18.(1) A person shall not manufacture or process a scheduled crop product for sale except under and in accordance with a licence issued under this Act.

(2) An application for a licence under this section shall be in writing and in the prescribed form and shall be accompanied by the prescribed fee.

(3) The licensing authority may, after consultation with the county executive—

(a) issue a manufacturing licence, in accordance with this Act;

(b) refuse to issue the licence on any ground which may appear to the licensing authority to be sufficient and inform the applicant in writing of the reasons thereof;

(c) cancel, vary or suspend any licence if in the findings of the licensing authority, the licensee is found to have contravened the regulations made under this Act for the operation of manufacturing or processing entities.

6. Enforcement

The Authority , shall, in respect of each county, appoint an officer to be stationed in the county for purposes of this Act.

(2) The Authority shall delegate such exercise of its powers and such performance of its functions to the officer appointed under subsection (1) as shall be necessary in the discharge of its mandate in that county.

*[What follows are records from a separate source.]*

(* ===== verification/Errors.v ===== *)
(** * Errors

    [error.py]: the project error codes, the typed errors and the exceptions
    that can escape a modelled function. *)

From S2P Require Import Prelude.
#[local] Open Scope string_scope.

(** [class ErrorCode(StrEnum)] *)
Module ErrorCode.
Inductive t : Type :=
| DATAPATH_TRANSPORT_ERROR
| CONFIG_PARSE_ERROR
| INVALID_REQUEST
| INVALID_PAYLOAD
| UNKNOWN_COMMAND
| RULE_VALIDATION_ERROR
| TOPOLOGY_VALIDATION_ERROR
| TOPOLOGY_APPLY_ERROR
| TOPOLOGY_DESTROY_ERROR
| PROCESS_ERROR
| PORT_INIT_ERROR
| STATE_CONFLICT
| TIMEOUT
| INTERNAL_ERROR.

Definition value (c : t) : string :=
  match c with
  | DATAPATH_TRANSPORT_ERROR => "DATAPATH_TRANSPORT_ERROR"
  | CONFIG_PARSE_ERROR => "CONFIG_PARSE_ERROR"
  | INVALID_REQUEST => "INVALID_REQUEST"
  | INVALID_PAYLOAD => "INVALID_PAYLOAD"
  | UNKNOWN_COMMAND => "UNKNOWN_COMMAND"
  | RULE_VALIDATION_ERROR => "RULE_VALIDATION_ERROR"
  | TOPOLOGY_VALIDATION_ERROR => "TOPOLOGY_VALIDATION_ERROR"
  | TOPOLOGY_APPLY_ERROR => "TOPOLOGY_APPLY_ERROR"
  | TOPOLOGY_DESTROY_ERROR => "TOPOLOGY_DESTROY_ERROR"
  | PROCESS_ERROR => "PROCESS_ERROR"
  | PORT_INIT_ERROR => "PORT_INIT_ERROR"
  | STATE_CONFLICT => "STATE_CONFLICT"
  | TIMEOUT => "TIMEOUT"
  | INTERNAL_ERROR => "INTERNAL_ERROR"
  end.

#[export] Instance eq_dec : EqDecision t.
Proof. solve_decision. Defined.
End ErrorCode.
Export (hints) ErrorCode.

(** [Any], as far as error contexts and payloads hold it.  A dict keeps its
    insertion order, which is the order it is rendered in; a float is known
    by its [repr]. *)
Unset Elimination Schemes.
Inductive pyval : Type :=
| PyNone
| PyBool (b : bool)
| PyInt (z : Z)
| PyFloat (text : string)
| PyStr (s : string)
| PyList (l : list pyval)
| PyDict (d : list (string * pyval)).
Set Elimination Schemes.

Abbreviation pydict := (list (string * pyval)).

Fixpoint dict_get (k : string) (d : pydict) : option pyval :=
  match d with
  | [] => None
  | (k', v) :: d' => if decide (k' = k) then Some v else dict_get k d'
  end.

(** [d[k] = v]: an existing key keeps its place. *)
Fixpoint dict_set (k : string) (v : pyval) (d : pydict) : pydict :=
  match d with
  | [] => [(k, v)]
  | (k', v') :: d' => if decide (k' = k) then (k, v) :: d' else (k', v') :: dict_set k v d'
  end.

(** The classes of the error hierarchy. *)
Inductive error_class : Type :=
| CPktlabError
| CValidationError
| CConfigParseError
| CDatapathProtocolError
| CDatapathTransportError
| CProcessExecutionError.

#[export] Instance error_class_eq_dec : EqDecision error_class.
Proof. solve_decision. Defined.

(** [class PktlabError(Exception)] *)
Record PktlabError : Type := mkPktlabError {
  error_cls : error_class;
  error_code : ErrorCode.t;
  error_message : string;
  error_context : pydict;
}.

Definition new_PktlabError (code : ErrorCode.t) (message : string) (context : pydict) : PktlabError :=
  mkPktlabError CPktlabError code message context.

(** [PktlabError.to_dict] *)
Definition to_dict (e : PktlabError) : pydict :=
  [("code", PyStr (ErrorCode.value (error_code e))); ("message", PyStr (error_message e))]
  ++ match error_context e with
     | [] => []
     | context => [("context", PyDict context)]
     end.

(** [class ValidationError(PktlabError)]: [issues] is merged into the context
    when the list is not empty. *)
Definition new_ValidationError (message : string) (code : ErrorCode.t)
    (issues : list pyval) (context : pydict) : PktlabError :=
  mkPktlabError CValidationError code message
    (match issues with [] => context | _ => dict_set "issues" (PyList issues) context end).

(** The attribute [self.issues]. *)
Definition error_issues (e : PktlabError) : list pyval :=
  match dict_get "issues" (error_context e) with
  | Some (PyList l) => l
  | _ => []
  end.

Definition new_ConfigParseError (message : string) (context : pydict) : PktlabError :=
  mkPktlabError CConfigParseError ErrorCode.CONFIG_PARSE_ERROR message context.
Definition new_DatapathProtocolError (message : string) (context : pydict) : PktlabError :=
  mkPktlabError CDatapathProtocolError ErrorCode.INVALID_PAYLOAD message context.
Definition new_DatapathTransportError (message : string) (context : pydict) : PktlabError :=
  mkPktlabError CDatapathTransportError ErrorCode.DATAPATH_TRANSPORT_ERROR message context.
Definition new_ProcessExecutionError (message : string) (context : pydict) : PktlabError :=
  mkPktlabError CProcessExecutionError ErrorCode.PROCESS_ERROR message context.

(** ** Exceptions

    A [PktlabError], or one of the exceptions of the interpreter and of
    pydantic that the code does not wrap.  A message is kept where the
    controller wrote it; [None] stands for a text chosen by the library. *)
Inductive os_error : Type :=
| FileNotFoundError
| ConnectionRefusedError
| SocketTimeout
| OtherOSError (errno : option Z).

Inductive pyexn : Type :=
| PktlabExn (e : PktlabError)
| PydanticValidationError
| ValueError (message : option string)
| TypeError (message : option string)
| KeyError (key : string)
| OverflowError
| RuntimeError (message : string)
| TimeoutExpired
| AttributeError
| OSErr (e : os_error).

(** [type(value).__name__] *)
Definition type_name (v : pyval) : string :=
  match v with
  | PyNone => "NoneType"
  | PyBool _ => "bool"
  | PyInt _ => "int"
  | PyFloat _ => "float"
  | PyStr _ => "str"
  | PyList _ => "list"
  | PyDict _ => "dict"
  end.

(** [isinstance(exc, PktlabError)] *)
Definition is_pktlab (e : pyexn) : bool :=
  match e with PktlabExn _ => true | _ => false end.

(** [except DatapathTransportError] *)
Definition is_transport (e : pyexn) : bool :=
  match e with
  | PktlabExn e => bool_decide (error_cls e = CDatapathTransportError)
  | _ => false
  end.

(** [except DatapathProtocolError] *)
Definition is_protocol (e : pyexn) : bool :=
  match e with
  | PktlabExn e => bool_decide (error_cls e = CDatapathProtocolError)
  | _ => false
  end.

(** ** Facts *)

Lemma dict_get_set k v d : dict_get k (dict_set k v d) = Some v.
Proof.
  induction d as [|[k' v'] d IH]; simpl.
  - by rewrite decide_True.
  - destruct (decide (k' = k)) as [->|]; simpl.
    + by rewrite decide_True.
    + by rewrite decide_False.
Qed.

Lemma dict_get_set_ne k k' v d :
  k ≠ k' → dict_get k (dict_set k' v d) = dict_get k d.
Proof.
  intros Hne. induction d as [|[k1 v1] d IH]; simpl.
  - by rewrite decide_False.
  - destruct (decide (k1 = k')) as [->|]; simpl; by repeat case_decide.
Qed.

Lemma dict_set_ne_nil k v d : dict_set k v d ≠ [].
Proof. destruct d as [|[] ?]; simpl; [done|]. by case_decide. Qed.

Lemma error_issues_ValidationError m c issues :
  error_issues (new_ValidationError m c issues []) = issues.
Proof. by destruct issues. Qed.
(* ===== verification/PyJson.v ===== *)
(** * The text of values

    [str(value)] and [json.dumps(value, indent=2, sort_keys=True)] of the
    values of [Errors], and [int(text)] of arbitrary text: what the command
    line tool prints and how it orders rule identifiers. *)

From stdpp Require Import sorting.
From Stdlib Require Import DecimalString DecimalN.
From S2P Require Import Prelude PyStr Errors.
#[local] Open Scope string_scope.
#[local] Open Scope list_scope.

Definition str1 (c : ascii) : string := String c "".
(** A character given by its code point. *)
Definition chr (n : N) : string := str1 (ascii_of_N n).
Definition newline : string := chr 10.
Definition quote : string := chr 34.

Definition hex_digit (n : N) : string := chr (if n <? 10 then 48 + n else 87 + n)%N.
(** [format(n, "02x")] of a code point below 256. *)
Definition hex2 (n : N) : string := hex_digit (n / 16) +:+ hex_digit (n mod 16).

(** [str.translate] with a table from characters to texts. *)
Fixpoint str_map (f : ascii → string) (s : string) : string :=
  match s with
  | "" => ""
  | String c s' => f c +:+ str_map f s'
  end.

(** ** Fields of models *)

(** [Field(min_length=1)] *)
Definition min_length_1 (s : string) : bool := negb (str_empty s).
(** A constraint on an optional field. *)
Definition opt_all {A} (p : A → bool) (o : option A) : bool :=
  match o with Some a => p a | None => true end.
(** An optional field of a dumped model. *)
Definition opt_val {A} (f : A → pyval) (o : option A) : pyval :=
  match o with Some a => f a | None => PyNone end.

Lemma opt_val_fmap {A B} (f : B → pyval) (g : A → B) o : opt_val f (g <$> o) = opt_val (f ∘ g) o.
Proof. by destruct o. Qed.

Lemma min_length_1_ne s : s ≠ "" → min_length_1 s = true.
Proof. by destruct s. Qed.

(** ** [repr] and [str] *)

(** [chr.isprintable()] on Latin-1. *)
Definition py_isprintable (c : ascii) : bool :=
  let n := N_of_ascii c in
  between 32 126 n || between 161 172 n || between 174 255 n.

Definition repr_char (delimiter : ascii) (c : ascii) : string :=
  let n := N_of_ascii c in
  if Ascii.eqb c delimiter || (n =? 92)%N then chr 92 +:+ str1 c
  else if (n =? 10)%N then chr 92 +:+ "n"
  else if (n =? 13)%N then chr 92 +:+ "r"
  else if (n =? 9)%N then chr 92 +:+ "t"
  else if py_isprintable c then str1 c
  else chr 92 +:+ "x" +:+ hex2 n.

(** [repr(s)]: single quotes, unless only double quotes avoid escaping. *)
Definition py_repr_str (s : string) : string :=
  let delimiter := ascii_of_N (if str_has (ascii_of_N 39) s && negb (str_has (ascii_of_N 34) s)
                               then 34 else 39) in
  str1 delimiter +:+ str_map (repr_char delimiter) s +:+ str1 delimiter.

Fixpoint py_repr (v : pyval) : string :=
  match v with
  | PyNone => "None"
  | PyBool b => if b then "True" else "False"
  | PyInt z => str_of_Z z
  | PyFloat text => text
  | PyStr s => py_repr_str s
  | PyList l => "[" +:+ py_join ", " (List.map py_repr l) +:+ "]"
  | PyDict d =>
      "{" +:+ py_join ", " (List.map (λ kv, py_repr_str (fst kv) +:+ ": " +:+ py_repr (snd kv)) d)
      +:+ "}"
  end.

(** [str(value)] *)
Definition py_str (v : pyval) : string :=
  match v with PyStr s => s | _ => py_repr v end.

(** ** [json.dumps] *)

(** [ensure_ascii]: everything but printable ASCII is escaped. *)
Definition json_char (c : ascii) : string :=
  let n := N_of_ascii c in
  if (n =? 34)%N || (n =? 92)%N then chr 92 +:+ str1 c
  else if (n =? 10)%N then chr 92 +:+ "n"
  else if (n =? 13)%N then chr 92 +:+ "r"
  else if (n =? 9)%N then chr 92 +:+ "t"
  else if (n =? 8)%N then chr 92 +:+ "b"
  else if (n =? 12)%N then chr 92 +:+ "f"
  else if between 32 126 n then str1 c
  else chr 92 +:+ "u00" +:+ hex2 n.

Definition json_string (s : string) : string := quote +:+ str_map json_char s +:+ quote.

Fixpoint spaces (n : nat) : string :=
  match n with O => "" | S n => " " +:+ spaces n end.
(** The line break before an item at a nesting level, with [indent=2]. *)
Definition break (level : nat) : string := newline +:+ spaces (2 * level).

(** Items between brackets, one per line; none at all are [[]] and [{}]. *)
Definition json_block (left right : string) (level : nat) (items : list string) : string :=
  match items with
  | [] => left +:+ right
  | _ => left +:+ break (S level) +:+ py_join ("," +:+ break (S level)) items
         +:+ break level +:+ right
  end.

Definition key_le {A} (a b : string * A) : Prop := str_le (fst a) (fst b).
#[export] Instance key_le_dec {A} (a b : string * A) : Decision (key_le a b).
Proof. unfold key_le. apply _. Defined.

(** [sorted(d.items())] of a dict, whose keys are distinct. *)
Definition sort_keys {A} (d : list (string * A)) : list (string * A) := merge_sort key_le d.

(** [json.dumps(v, indent=2, sort_keys=True)] of a value at a nesting level. *)
Fixpoint json_dumps (level : nat) (v : pyval) : string :=
  match v with
  | PyNone => "null"
  | PyBool b => if b then "true" else "false"
  | PyInt z => str_of_Z z
  | PyFloat text => text
  | PyStr s => json_string s
  | PyList l => json_block "[" "]" level (List.map (json_dumps (S level)) l)
  | PyDict d =>
      json_block "{" "}" level
        ((λ kv, json_string (fst kv) +:+ ": " +:+ snd kv) <$>
         sort_keys (List.map (λ kv, (fst kv, json_dumps (S level) (snd kv))) d))
  end.

(** ** [int(text)] *)

(** Decimal digits with single underscores between them. *)
Fixpoint digits_of (after_digit : bool) (s : string) : option string :=
  match s with
  | "" => if after_digit then Some "" else None
  | String c s' =>
      if is_decimal c then String c <$> digits_of true s'
      else if (N_of_ascii c =? 95)%N && after_digit then digits_of false s'
      else None
  end.

(** [int(s)]: white space around, a sign, digits; [None] is [ValueError]. *)
Definition py_int_text (s : string) : option Z :=
  let unsigned s := digits ← digits_of false s; py_int digits in
  match py_strip s with
  | String c s' =>
      if (N_of_ascii c =? 45)%N then Z.opp <$> unsigned s'
      else if (N_of_ascii c =? 43)%N then unsigned s'
      else unsigned (String c s')
  | "" => None
  end.
(* ===== verification/ArgParse.v ===== *)
(** * Command lines

    [argparse] of the Python standard library (CPython 3.11), as far as the two
    entry points use it: options with one argument, with a type and choices,
    flags, [-h], and required subparsers.  A parser's result is the attributes
    of the namespace and the arguments it did not recognise; it exits with a
    help text or with an error.  Abbreviated options, [--option=value], joined
    short options, [--], negative numbers and defaults converted at the end
    are the library's. *)

From stdpp Require Import gmap.
From S2P Require Import Prelude PyStr Errors PyJson.
#[local] Open Scope string_scope.
#[local] Open Scope list_scope.

(** ** Values and parsers *)

(** An attribute of a namespace; a duration is in ticks of a millisecond.  The
    text [--] given as [--option=--] is read as an empty list. *)
Inductive arg_value : Type :=
| VNone
| VBool (b : bool)
| VStr (s : string)
| VInt (z : Z)
| VSeconds (ticks : Z)
| VEmptyList.

#[export] Instance arg_value_eq_dec : EqDecision arg_value.
Proof. solve_decision. Defined.

(** The [type] of an option, [None] being [ValueError]. *)
Inductive arg_type : Type :=
| TypeStr
| TypeInt
| TypeFloat.

(** [action]: the default, [store_true] and [help]. *)
Inductive action_kind : Type :=
| Store (type : arg_type) (choices : option (list string))
| StoreTrue
| Help.

Record action : Type := mkAction {
  option_strings : list string;
  dest : string;
  kind : action_kind;
  required : bool;
  default_value : arg_value;
}.

(** A parser; with [add_subparsers(dest=..., required=True)], the attribute and
    the parsers by name, and otherwise no parsers. *)
Inductive parser : Type :=
  Parser (prog : string) (actions : list action) (sub_dest : string) (subparsers : list (string * parser)).

(** [ArgumentParser(prog=...)] *)
Definition help_action : action := mkAction ["-h"; "--help"] "help" Help false VNone.

(** The attributes of a namespace. *)
Abbreviation attributes := (gmap string arg_value).

(** ** What goes wrong *)

Inductive arg_error : Type :=
| ExpectedOneArgument (name : string)
| IgnoredExplicitArgument (name explicit : string)
| InvalidValue (name type text : string)
| InvalidChoice (name text : string) (choices : list string)
| AmbiguousOption (text : string) (matches : list string)
| MissingArguments (names : list string)
| Unrecognized (args : list string).

(** The message of [parser.error]. *)
Definition arg_error_text (e : arg_error) : string :=
  let about name := "argument " +:+ name +:+ ": " in
  match e with
  | ExpectedOneArgument name => about name +:+ "expected one argument"
  | IgnoredExplicitArgument name explicit =>
      about name +:+ "ignored explicit argument " +:+ py_repr_str explicit
  | InvalidValue name type text =>
      about name +:+ "invalid " +:+ type +:+ " value: " +:+ py_repr_str text
  | InvalidChoice name text choices =>
      about name +:+ "invalid choice: " +:+ py_repr_str text +:+
      " (choose from " +:+ py_join ", " (py_repr_str <$> choices) +:+ ")"
  | AmbiguousOption text matches =>
      "ambiguous option: " +:+ text +:+ " could match " +:+ py_join ", " matches
  | MissingArguments names =>
      "the following arguments are required: " +:+ py_join ", " names
  | Unrecognized args => "unrecognized arguments: " +:+ py_join " " args
  end.
(* ===== verification/ArgProps.v ===== *)
(** * Facts about command lines

    What a word of the command line does to a run of a parser, and what a run
    that succeeds leaves: the attributes of the options have values of their
    types, and a parser with subparsers has succeeded through one of them. *)

From stdpp Require Import gmap.
From S2P Require Import Prelude PyStr Errors PyJson ArgParse.
#[local] Open Scope string_scope.
#[local] Open Scope list_scope.

Section facts.
Context `{FloatLiteral}.

(** ** Options with their argument in one word *)

(** The option strings of a parser: they start with a dash and have no [=]. *)
Definition plain_options (actions : list action) : bool :=
  forallb (λ '(o, _), negb (str_has "=" o) && starts_dash o) (option_string_actions actions).

Lemma find_option_in l o a : find_option l o = Some a → (o, a) ∈ l.
Proof.
  induction l as [|[o' a'] l IH]; cbn; [done|]. case_decide as Ho.
  - intros [= ->]. rewrite Ho. by left.
  - intros Hf. right. by apply IH.
Qed.

Lemma find_option_none l o : (∀ o' a, (o', a) ∈ l → o' ≠ o) → find_option l o = None.
Proof.
  induction l as [|[o' a] l IH]; cbn; [done|]. intros Hl.
  rewrite decide_False by (apply (Hl o' a); by left). apply IH. intros o2 a2 Hin. apply (Hl o2 a2). by right.
Qed.

Lemma option_string_in actions o a : (o, a) ∈ option_string_actions actions → a ∈ actions ∧ o ∈ option_strings a.
Proof.
  intros (a' & Ho & Ha)%list_elem_of_bind. apply list_elem_of_fmap in Ho as (o' & [= -> ->] & Ho). done.
Qed.

Lemma plain_option actions o a :
  plain_options actions = true → (o, a) ∈ option_string_actions actions →
  str_has "=" o = false ∧ ∃ o', o = String "-" o'.
Proof.
  unfold plain_options. rewrite forallb_forall. intros Hp Hin%list_elem_of_In. specialize (Hp _ Hin).
  apply andb_true_iff in Hp as [Hh%negb_true_iff Hd]. split; [done|]. cbn in Hd.
  destruct o as [|c o]; [done|]. apply Ascii.eqb_eq in Hd as ->. by exists o.
Qed.
(* ===== verification/Issues.v ===== *)
(** * Validation issues

    The part of [config/validation.py] every validator shares: the structured
    issue, the address parsers that report through it and the duplicate-name
    check. *)

From S2P Require Import Prelude PyStr IpAddress Errors Types.
#[local] Open Scope string_scope.

(** [class ValidationIssue] *)
Record ValidationIssue : Type := mkIssue {
  issue_path : string;
  issue_code : string;
  issue_message : string;
}.

#[export] Instance ValidationIssue_eq_dec : EqDecision ValidationIssue.
Proof. solve_decision. Defined.

(** [ValidationIssue.to_dict] *)
Definition issue_to_dict (i : ValidationIssue) : pyval :=
  PyDict [("path", PyStr (issue_path i)); ("code", PyStr (issue_code i));
          ("message", PyStr (issue_message i))].

(** A validator: it may raise, and it appends to [issues]. *)
Abbreviation check := (chk pyexn ValidationIssue).

(** [if issues: raise ValidationError(...)], then [return value]. *)
Definition raise_if_issues {A} (message : string) (code : ErrorCode.t) (m : check A)
    : res pyexn A :=
  match m with
  | Err e => Err e
  | Ok (a, []) => Ok a
  | Ok (_, issues) =>
      Err (PktlabExn (new_ValidationError message code (issue_to_dict <$> issues) []))
  end.

(** [f"{prefix}[{index}]"] *)
Definition at_index (prefix : string) (index : nat) : string :=
  prefix +:+ "[" +:+ str_of_nat index +:+ "]".

(** [_path_with_prefix] *)
Definition _path_with_prefix (path_prefix : option string) (suffix : string) : string :=
  match path_prefix with
  | None | Some "" => suffix
  | Some p => p +:+ "." +:+ suffix
  end.

(** [_collect_duplicate_names]: the loop reports, the set of names is returned
    whatever it reported. *)
Definition duplicate_name_issue {A} (get_name : A → string) (path_prefix : string)
    (index : nat) (item : A) (first_index : nat) : ValidationIssue :=
  mkIssue (at_index path_prefix index +:+ ".name") "duplicate_name"
    (path_prefix +:+ " name '" +:+ get_name item +:+ "' duplicates the entry at index "
     +:+ str_of_nat first_index).

Definition _collect_duplicate_names {A} (get_name : A → string) (items : list A)
    (path_prefix : string) : check (gset string) :=
  chk_foldi
    (distinct_body get_name (duplicate_name_issue get_name path_prefix) (λ _ _, mret ()))
    0 items ∅;;
  mret (list_to_set (get_name <$> items)).

(** ** The parsers *)

(** [_missing_value_issue] *)
Definition _missing_value_issue {A} (path label : string) : check (option A) :=
  emit (mkIssue path "missing_value" (label +:+ " is required"));; mret None.

(** [_parse_interface_ref] *)
Definition _parse_interface_ref (value path : string) : check (option (string * string)) :=
  let '(namespace_name, separator, interface_name) := py_partition ":" value in
  if negb separator || str_empty namespace_name || str_empty interface_name then
    emit (mkIssue path "invalid_interface_ref"
            "interface references must use the '<namespace>:<interface>' form");;
    mret None
  else mret (Some (namespace_name, interface_name)).

(** The common tail of the three address parsers: [ValueError], the
    [isinstance] test, the value. *)
Definition report_ip {V4} (r : ip_result V4) (value path : string)
    (code kind family : string) : check (option V4) :=
  match r with
  | IpError =>
      emit (mkIssue path code ("'" +:+ value +:+ "' is not a valid IPv4 " +:+ kind));; mret None
  | IpV6 =>
      emit (mkIssue path "invalid_address_family"
              ("only IPv4 " +:+ family +:+ " are supported in the MVP"));;
      mret None
  | IpV4 v => mret (Some v)
  end.

(** [_parse_interface_address] *)
Definition _parse_interface_address (value : option string) (path : string)
    : check (option IPv4Interface) :=
  match value with
  | None => mret None
  | Some value =>
      report_ip (ip_interface value) value path
        "invalid_ipv4_interface" "interface with prefix length" "addresses"
  end.

(** [_parse_address] *)
Definition _parse_address (value : option string) (path : string) (optional : bool)
    : check (option Z) :=
  match value with
  | None => if optional then mret None else _missing_value_issue path "IPv4 address"
  | Some value =>
      report_ip (ip_address value) value path "invalid_ipv4_address" "address" "addresses"
  end.

(** [_parse_network] *)
Definition _parse_network (value : option string) (path : string) (optional : bool)
    : check (option IPv4Network) :=
  match value with
  | None => if optional then mret None else _missing_value_issue path "IPv4 network with prefix"
  | Some value =>
      report_ip (ip_network value) value path
        "invalid_ipv4_network" "network with prefix length" "networks"
  end.

(** ** Facts *)

Lemma raise_if_issues_ok {A} msg code (m : check A) a :
  raise_if_issues msg code m = Ok a ↔ clean m a.
Proof. unfold raise_if_issues, clean. destruct m as [[b [|i l]]|e]; naive_solver. Qed.

Lemma clean_collect_duplicate_names {A} (get_name : A → string) items prefix names :
  clean (_collect_duplicate_names get_name items prefix) names ↔
  NoDup (get_name <$> items) ∧ names = list_to_set (get_name <$> items).
Proof.
  unfold _collect_duplicate_names. rewrite clean_seq, clean_distinct_loop.
  rewrite (clean_mret (list_to_set _)). split; [by intros [[? _] <-]|].
  intros [? ->]. split; [|done]. split; [done|]. intros _ _ _. by apply clean_mret.
Qed.

(** No issue has the code [c]. *)
Definition never_code (c : string) (l : list ValidationIssue) : Prop :=
  Forall (λ i, issue_code i ≠ c) l.

(** The reference grammar of an interface reference. *)
Definition is_ref (value ns ifc : string) : Prop :=
  value = ns +:+ String ":" ifc ∧ str_has ":" ns = false ∧ ns ≠ "" ∧ ifc ≠ "".

Lemma str_empty_false s : str_empty s = false ↔ s ≠ "".
Proof. by destruct s. Qed.

Lemma clean_parse_interface_ref value path o :
  clean (_parse_interface_ref value path) o ↔
  ∃ ns ifc, o = Some (ns, ifc) ∧ is_ref value ns ifc.
Proof.
  unfold _parse_interface_ref.
  destruct (py_partition ":" value) as [[ns sep] ifc] eqn:Hp. split.
  - destruct (_ || _ || _) eqn:Hc; [by clean_simpl|].
    apply orb_false_iff in Hc as [Hc Hi]. apply orb_false_iff in Hc as [Hs Hn].
    apply negb_false_iff in Hs as ->. rewrite str_empty_false in Hn, Hi.
    apply py_partition_true in Hp as [-> Hns]. clean_simpl. intros <-.
    exists ns, ifc. done.
  - intros (ns' & ifc' & -> & -> & Hns & Hne & Hie).
    rewrite py_partition_app in Hp by done. simplify_eq.
    apply str_empty_false in Hne as ->, Hie as ->. simpl. by clean_simpl.
Qed.

Lemma clean_report_ip {V4} (r : ip_result V4) value path code kind family o :
  clean (report_ip r value path code kind family) o ↔ ∃ v, o = Some v ∧ r = IpV4 v.
Proof. destruct r; unfold report_ip; clean_simpl; iff_solve. Qed.

(** An optional value parses when it is absent or an IPv4 literal. *)
Definition opt_ip {V4} (parse : string → option V4) (value : option string) (o : option V4) : Prop :=
  match value with
  | None => o = None
  | Some s => ∃ v, o = Some v ∧ parse s = Some v
  end.

Lemma clean_parse_interface_address value path o :
  clean (_parse_interface_address value path) o ↔ opt_ip ip4_interface value o.
Proof.
  destruct value; simpl; [|clean_simpl; iff_solve].
  rewrite clean_report_ip. by setoid_rewrite ip_factory_v4.
Qed.

Lemma clean_parse_address_opt value path o :
  clean (_parse_address value path true) o ↔ opt_ip ip4_address value o.
Proof.
  destruct value; simpl; [|clean_simpl; iff_solve].
  rewrite clean_report_ip. by setoid_rewrite ip_factory_v4.
Qed.

Lemma clean_parse_network_opt value path o :
  clean (_parse_network value path true) o ↔ opt_ip ip4_network value o.
Proof.
  destruct value; simpl; [|clean_simpl; iff_solve].
  rewrite clean_report_ip. by setoid_rewrite ip_factory_v4.
Qed.

Lemma clean_parse_address_req value path o :
  clean (_parse_address (Some value) path false) o ↔ ∃ v, o = Some v ∧ ip4_address value = Some v.
Proof. unfold _parse_address. rewrite clean_report_ip. by setoid_rewrite ip_factory_v4. Qed.

Lemma clean_parse_network_req value path o :
  clean (_parse_network (Some value) path false) o ↔ ∃ v, o = Some v ∧ ip4_network value = Some v.
Proof. unfold _parse_network. rewrite clean_report_ip. by setoid_rewrite ip_factory_v4. Qed.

(3) An officer appointed under subsection (1) shall be deemed to be an inspector for purposes of this Act, and shall exercise such powers and perform such functions as an inspector may exercise or perform under this Act.

(4) A county officer appointed under subsection (1) shall liaise with the county executive committee in the discharge of its functions.

27. (1) The Authority may appoint qualified persons, to be inspectors for each scheduled crop for the purposes of this Act.